Cuaresma 3

 EL CRUCIFIJO
TU CABEZA


Muevo los ojos y los detengo en tu cabeza, Jesús. Es la parte superior de tu ser. La doblas, Jesús, sobre tu pecho, como una azucena ajada por el sol sobre su tallo: el peso de la ciencia del mal dobla tu frente. Veo tu rostro, Cristo, como oculto y despreciado con la vergüenza del linaje humano.

Aunque te veo dormido de dolor y sufriendo todo el pesar del mundo, te tuteo con todos los casos de la segunda persona de singular. Sólo tú conoces el mal en sus raíces; a ti te pesa, pues te lo apropias. Con tu visión de amor nada se te escapa, te vistes de pecado y, al perdonar al hombre, no te perdonas a ti mismo, el único sin pecado; tomaste sobre ti la triste ciencia amarga del bien y del mal y poblaste el cielo de almas que arrancaste al mundo, ladrón de energías.

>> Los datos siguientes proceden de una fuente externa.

(* ===== verification/Visibility.v ===== *)
(** * Visibility: who may find a message ([contract/searchmsg])

    [ExtractVisibility] of [visibility.go] with its shared test vectors of
    [visibility_vectors.go], and the message contract of [searchmsg.go]. *)
From S2P Require Import Prelude GoStr Json.

#[global] Open Scope Z_scope.
#[global] Open Scope go_scope.

(** ** The contract of the search pipeline *)

Definition SchemaVersion : Z := 2.

Definition SourceETLMessageTable : gostring := "etl-message-table".

Record Message := mkMessage {
  m_SchemaVersion : Z;
  m_MessageID : gostring;
  m_ChannelID : gostring;
  m_ChannelType : Z;
  m_FromUID : gostring;
  m_SpaceID : gostring;
  m_Visibles : list gostring;
  m_Content : option gostring;
  m_ContentType : Z;
  m_RawPayload : option json;
  m_RawExcluded : bool;
  m_MsgTimestamp : Z;
  m_CreatedAt : Z;
  m_MessageSeq : Z;
  m_Source : gostring
}.

(** A member left out when its field is empty ([omitempty]). *)
Definition omitempty (empty : bool) (k : gostring) (v : json) : list (gostring * json) :=
  if empty then [] else [(k, v)].

Definition Message_json (m : Message) : json :=
  JObj ([("schema_version", JInt (m_SchemaVersion m)); ("message_id", JStr (m_MessageID m));
         ("channel_id", JStr (m_ChannelID m)); ("channel_type", JInt (m_ChannelType m));
         ("from_uid", JStr (m_FromUID m))] ++
        omitempty (eqs (m_SpaceID m) []) "space_id" (JStr (m_SpaceID m)) ++
        omitempty (bool_decide (m_Visibles m = [])) "visibles" (JArr (map JStr (m_Visibles m))) ++
        [("content", match m_Content m with Some s => JStr s | None => JNull end);
         ("content_type", JInt (m_ContentType m))] ++
        omitempty (if m_RawPayload m then false else true) "raw_payload" (default JNull (m_RawPayload m)) ++
        [("raw_excluded", JBool (m_RawExcluded m)); ("msg_timestamp", JInt (m_MsgTimestamp m));
         ("created_at", JInt (m_CreatedAt m))] ++
        omitempty (m_MessageSeq m =? 0) "message_seq" (JInt (m_MessageSeq m)) ++
        [("source", JStr (m_Source m))]).

(** ** [ExtractVisibility] *)

(** The reasons for failing closed; all of them wrap [ErrVisibilityFailClosed]. *)
Inductive ErrVisibilityFailClosed :=
| NotAnObject
| PayloadNull
| TrailingData
| VisiblesNull
| VisiblesNotArray
| VisiblesEmpty.

(** The elements that are non-empty strings. *)
Fixpoint valid_uids (elems : list json) : list gostring :=
  match elems with
  | [] => []
  | raw :: elems =>
    match into (zero : gostring) raw with
    | None => valid_uids elems
    | Some s => if negb (eqs s []) then s :: valid_uids elems else valid_uids elems
    end
  end.

Definition ExtractVisibility (payload : gostring) : go ErrVisibilityFailClosed (gostring * option (list gostring)) :=
  match Decode payload with
  | None => Err NotAnObject
  | Some (v, rest) =>
    match into (zero : option (gmap gostring json)) v with
    | None => Err NotAnObject
    | Some None => Err PayloadNull
    | Some (Some top) =>
      if negb (at_EOF rest) then Err TrailingData
      else
        let spaceID := match top !! ("space_id" : gostring) with
                       | Some raw => match into (zero : gostring) raw with Some s => s | None => [] end
                       | None => []
                       end in
        match top !! ("visibles" : gostring) with
        | None => Ok (spaceID, None)
        | Some JNull => Err VisiblesNull
        | Some rawVis =>
          match into (zero : option (list json)) rawVis with
          | None => Err VisiblesNotArray
          | Some elems =>
            match valid_uids (default [] elems) with
            | [] => Err VisiblesEmpty
            | out => Ok (spaceID, Some out)
            end
          end
        end
    end
  end.

(** ** What the caller may rely on *)

Lemma into_elems_json old (l : list json) : into_elems old l = Some l.
Proof. revert old. induction l as [|v l IH]; intros old; [done|]. cbn. by rewrite IH. Qed.

(** The space identifier that a payload object carries. *)
Definition space_of (top : gmap gostring json) : gostring :=
  match top !! ("space_id" : gostring) with Some (JStr s) => s | _ => [] end.

Lemma space_of_spec top :
  (match top !! ("space_id" : gostring) with
   | Some raw => match into (zero : gostring) raw with Some s => s | None => [] end
   | None => [] end) = space_of top.
Proof. unfold space_of. by destruct (top !! _) as [[]|]. Qed.

Lemma valid_uids_spec elems : valid_uids elems = omap (fun v => match v with JStr (c :: s) => Some (c :: s) | _ => None end) elems.
Proof.
  induction elems as [|v elems IH]; [done|]. cbn [valid_uids omap list_omap]. rewrite IH.
  by destruct v as [| | |[|c s]| |].
Qed.

Lemma ExtractVisibility_accepts payload kvs rest vis :
  Decode payload = Some (JObj kvs, rest) -> at_EOF rest = true ->
  match obj_map kvs ∅ !! ("visibles" : gostring) with
  | None => vis = None
  | Some (JArr l) => valid_uids l <> [] /\ vis = Some (valid_uids l)
  | Some _ => False
  end ->
  ExtractVisibility payload = Ok (space_of (obj_map kvs ∅), vis).
Proof.
  unfold ExtractVisibility. intros -> Hr H. cbn [into map_unmarshaler zero from_option].
  rewrite space_of_spec, Hr. cbn [negb].
  destruct (obj_map kvs ∅ !! _) as [[| | | |l|]|]; try done; [|by subst].
  destruct H as [Hne ->]. cbn. rewrite into_elems_json. cbn. by destruct (valid_uids l).
Qed.

(** A list element that names a user: a string, and not the empty one. *)
Definition names_user (v : json) : bool :=
  match v with JStr (_ :: _) => true | _ => false end.

(** The user identifiers of a whitelist, without the code's loop: as strings of
    the tree they are the elements that name a user, in their order. *)
Lemma valid_uids_filter elems us :
  us = valid_uids elems <-> map JStr us = List.filter names_user elems.
Proof.
  revert us. induction elems as [|v elems IH]; intros us; cbn [valid_uids List.filter].
  - by destruct us.
  - destruct v as [| | |[|c s]| |]; cbn; try apply IH. change (eqs (c :: s) []) with false. cbn [negb]. split.
    + intros ->. cbn. f_equal. by apply IH.
    + destruct us as [|u us]; [done|]. intros [= -> E%IH]. by rewrite E.
Qed.

(** C12 [ExtractVisibility] fails closed: it accepts a payload only when the bytes
    are exactly one JSON object, and then either the object has no "visibles"
    member and the message is a broadcast, or the member is an array and the
    visibles are exactly its elements that are non-empty strings, in order, of
    which there is at least one; so it never returns an empty whitelist, and
    every identifier of the whitelist is a non-empty string of the array. *)
Theorem ExtractVisibility_iff payload space vis :
  ExtractVisibility payload = Ok (space, vis) <->
  exists kvs rest, Decode payload = Some (JObj kvs, rest) /\ at_EOF rest = true /\
    space = space_of (obj_map kvs ∅) /\
    match obj_map kvs ∅ !! ("visibles" : gostring), vis with
    | None, None => True
    | Some (JArr l), Some us => us <> [] /\ map JStr us = List.filter names_user l
    | _, _ => False
    end.
Proof.
  split.
  - unfold ExtractVisibility. destruct (Decode payload) as [[v rest]|]; [|done].
    destruct v as [| | | | |kvs]; cbn [into map_unmarshaler]; try done.
    cbn [zero map_unmarshaler from_option]. rewrite space_of_spec. destruct (at_EOF rest) eqn:Hr; cbn [negb]; [|done].
    intros H. exists kvs, rest. split; [done|]. split; [done|]. revert H.
    destruct (obj_map kvs ∅ !! _) as [[| | | |l|]|]; cbn; intros H; try done; [|by injection H as <- <-].
    rewrite into_elems_json in H. cbn in H. destruct (valid_uids l) as [|u us] eqn:Eu; [done|]. injection H as <- <-.
    split; [done|]. split; [done|]. by apply valid_uids_filter.
  - intros (kvs & rest & HD & Hr & -> & H). apply (ExtractVisibility_accepts _ _ _ _ HD); [done|].
    destruct (obj_map kvs ∅ !! _) as [[| | | |l|]|], vis as [us|]; try done.
    destruct H as [Hne Hus%valid_uids_filter]. by subst us.
Qed.

(** ** The shared vectors *)

Record VisibilityVector := mkVector {
  Name : gostring; Payload : gostring; WantErr : bool; WantSpaceID : gostring; WantVisibles : option (list gostring)
}.

(** In the payloads the apostrophes stand for double quotes. *)
Definition FailClosedVisibilityVectors : list VisibilityVector := [
  mkVector "broadcast/no_visibles_key" (jq "{'type':1,'content':'hello group'}") false "" None;
  mkVector "broadcast/no_visibles_with_space_id" (jq "{'type':1,'content':'hi','space_id':'space_42'}") false "space_42" None;
  mkVector "valid/visibles_single_uid" (jq "{'type':99,'content':'you were removed','visibles':['u_alice']}") false "" (Some [("u_alice" : gostring)]);
  mkVector "valid/visibles_multi_uid_with_space" (jq "{'content':'x','visibles':['u_a','u_b'],'space_id':'s1'}") false "s1" (Some [("u_a" : gostring); ("u_b" : gostring)]);
  mkVector "tolerant/space_id_number_does_not_drop_visibles" (jq "{'content':'x','space_id':123,'visibles':['u_a','u_b']}") false "" (Some [("u_a" : gostring); ("u_b" : gostring)]);
  mkVector "valid/visibles_mixed_skips_non_string" (jq "{'content':'x','visibles':['u_a',123,null,'u_b']}") false "" (Some [("u_a" : gostring); ("u_b" : gostring)]);
  mkVector "failclosed/payload_not_json" (jq "{not valid json") true "" None;
  mkVector "failclosed/payload_top_level_array" (jq "['a','b']") true "" None;
  mkVector "failclosed/payload_top_level_scalar" (jq "'just a string'") true "" None;
  mkVector "failclosed/payload_json_null" "null" true "" None;
  mkVector "failclosed/payload_trailing_data" (jq "{'content':'x'} garbage") true "" None;
  mkVector "failclosed/payload_trailing_bracket" (jq "{'content':'x'}]") true "" None;
  mkVector "failclosed/payload_trailing_brace" (jq "{'content':'x'}}") true "" None;
  mkVector "failclosed/visibles_object_not_array" (jq "{'content':'x','visibles':{'u_a':true}}") true "" None;
  mkVector "failclosed/visibles_string_not_array" (jq "{'content':'x','visibles':'u_a'}") true "" None;
  mkVector "failclosed/visibles_empty_array" (jq "{'content':'x','visibles':[]}") true "" None;
  mkVector "failclosed/visibles_null" (jq "{'content':'x','visibles':null}") true "" None;
  mkVector "failclosed/visibles_all_non_string" (jq "{'content':'x','visibles':[123,456,null]}") true "" None;
  mkVector "failclosed/visibles_all_empty_string" (jq "{'content':'x','visibles':['','']}") true "" None
].

(** Whether the function does what a vector wants. *)
Definition meets (v : VisibilityVector) : bool :=
  match ExtractVisibility (Payload v) with
  | Ok (s, vis) => negb (WantErr v) && bool_decide (s = WantSpaceID v) && bool_decide (vis = WantVisibles v)
  | _ => WantErr v
  end.

Example vectors_met : forallb meets FailClosedVisibilityVectors = true.
Proof. vm_compute. reflexivity. Qed.

(** A payload written by the library itself: the whitelist comes back as it went in. *)
Lemma ExtractVisibility_written m space vis :
  wf_json maxNestingDepth (obj_of_map m) = true ->
  m !! ("visibles" : gostring) = Some (JArr (map JStr vis)) -> vis <> [] -> Forall (fun u => u <> []) vis ->
  space_of m = space -> ExtractVisibility (ToJson (obj_of_map m)) = Ok (space, Some vis).
Proof.
  intros Hwf Hv Hne Hall <-. pose proof (obj_map_of_map m) as Hm.
  pose proof (Decode_ToJson _ Hwf) as HD. destruct (obj_of_map m) as [| | | | |kvs]; try done.
  rewrite <- Hm. apply (ExtractVisibility_accepts _ _ _ _ HD); [done|]. rewrite Hm, Hv.
  assert (valid_uids (map JStr vis) = vis) as ->; [|done].
  clear - Hall. induction Hall as [|[|c u] us Hu _ IH]; [done|done|]. cbn. by rewrite IH.
Qed.

Lemma ExtractVisibility_broadcast m :
  wf_json maxNestingDepth (obj_of_map m) = true -> m !! ("visibles" : gostring) = None ->
  ExtractVisibility (ToJson (obj_of_map m)) = Ok (space_of m, None).
Proof.
  intros Hwf Hv. pose proof (obj_map_of_map m) as Hm.
  pose proof (Decode_ToJson _ Hwf) as HD. destruct (obj_of_map m) as [| | | | |kvs]; try done.
  rewrite <- Hm. apply (ExtractVisibility_accepts _ _ _ _ HD); [done|]. by rewrite Hm, Hv.
Qed.

Lemma ExtractVisibility_null m :
  wf_json maxNestingDepth (obj_of_map m) = true -> m !! ("visibles" : gostring) = Some JNull ->
  ExtractVisibility (ToJson (obj_of_map m)) = Err VisiblesNull.
Proof.
  intros Hwf Hv. unfold ExtractVisibility. rewrite Decode_ToJson by done.
  pose proof (obj_map_of_map m) as Hm. destruct (obj_of_map m) as [| | | | |kvs]; try done.
  cbn [into map_unmarshaler zero from_option id]. by rewrite Hm, Hv.
Qed.

(** A whitelist without a valid identifier. *)
Lemma ExtractVisibility_none_valid m l :
  wf_json maxNestingDepth (obj_of_map m) = true -> m !! ("visibles" : gostring) = Some (JArr l) -> valid_uids l = [] ->
  ExtractVisibility (ToJson (obj_of_map m)) = Err VisiblesEmpty.
Proof.
  intros Hwf Hv Hl. unfold ExtractVisibility. rewrite Decode_ToJson by done.
  pose proof (obj_map_of_map m) as Hm. destruct (obj_of_map m) as [| | | | |kvs]; try done.
  cbn [into map_unmarshaler zero from_option]. rewrite Hm, Hv. cbn [into slice_unmarshaler zero from_option].
  rewrite into_elems_json. cbn [from_option id]. by rewrite Hl.
Qed.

Así, humillado y degradado, eres “el más hermoso de los hombres” (Sal 45, 3) como cuando Pedro vio tu rostro resplandeciente en el Tabor. Tu rostro me enseña a mí todo cuanto mi corazón necesita para acercarme a mis hermanos más débiles y vulnerables.

Me basta mirar, Maestro, a tu cabeza para que se me apague mi inmenso orgullo y se encienda en mí el deseo de ser humillado. Me estremezco, Señor, cuando pienso que yo mismo te he escupido en tu rostro, y que he arrojado sobre ti la basura de mis deseos negativos. Oigo con sorpresiva admiración la primera palabra de tus labios en la cruz: “Padre, perdónale ...”. ¡Gracias Señor por tu perdón!
 

P. Félix Ramos, c.p.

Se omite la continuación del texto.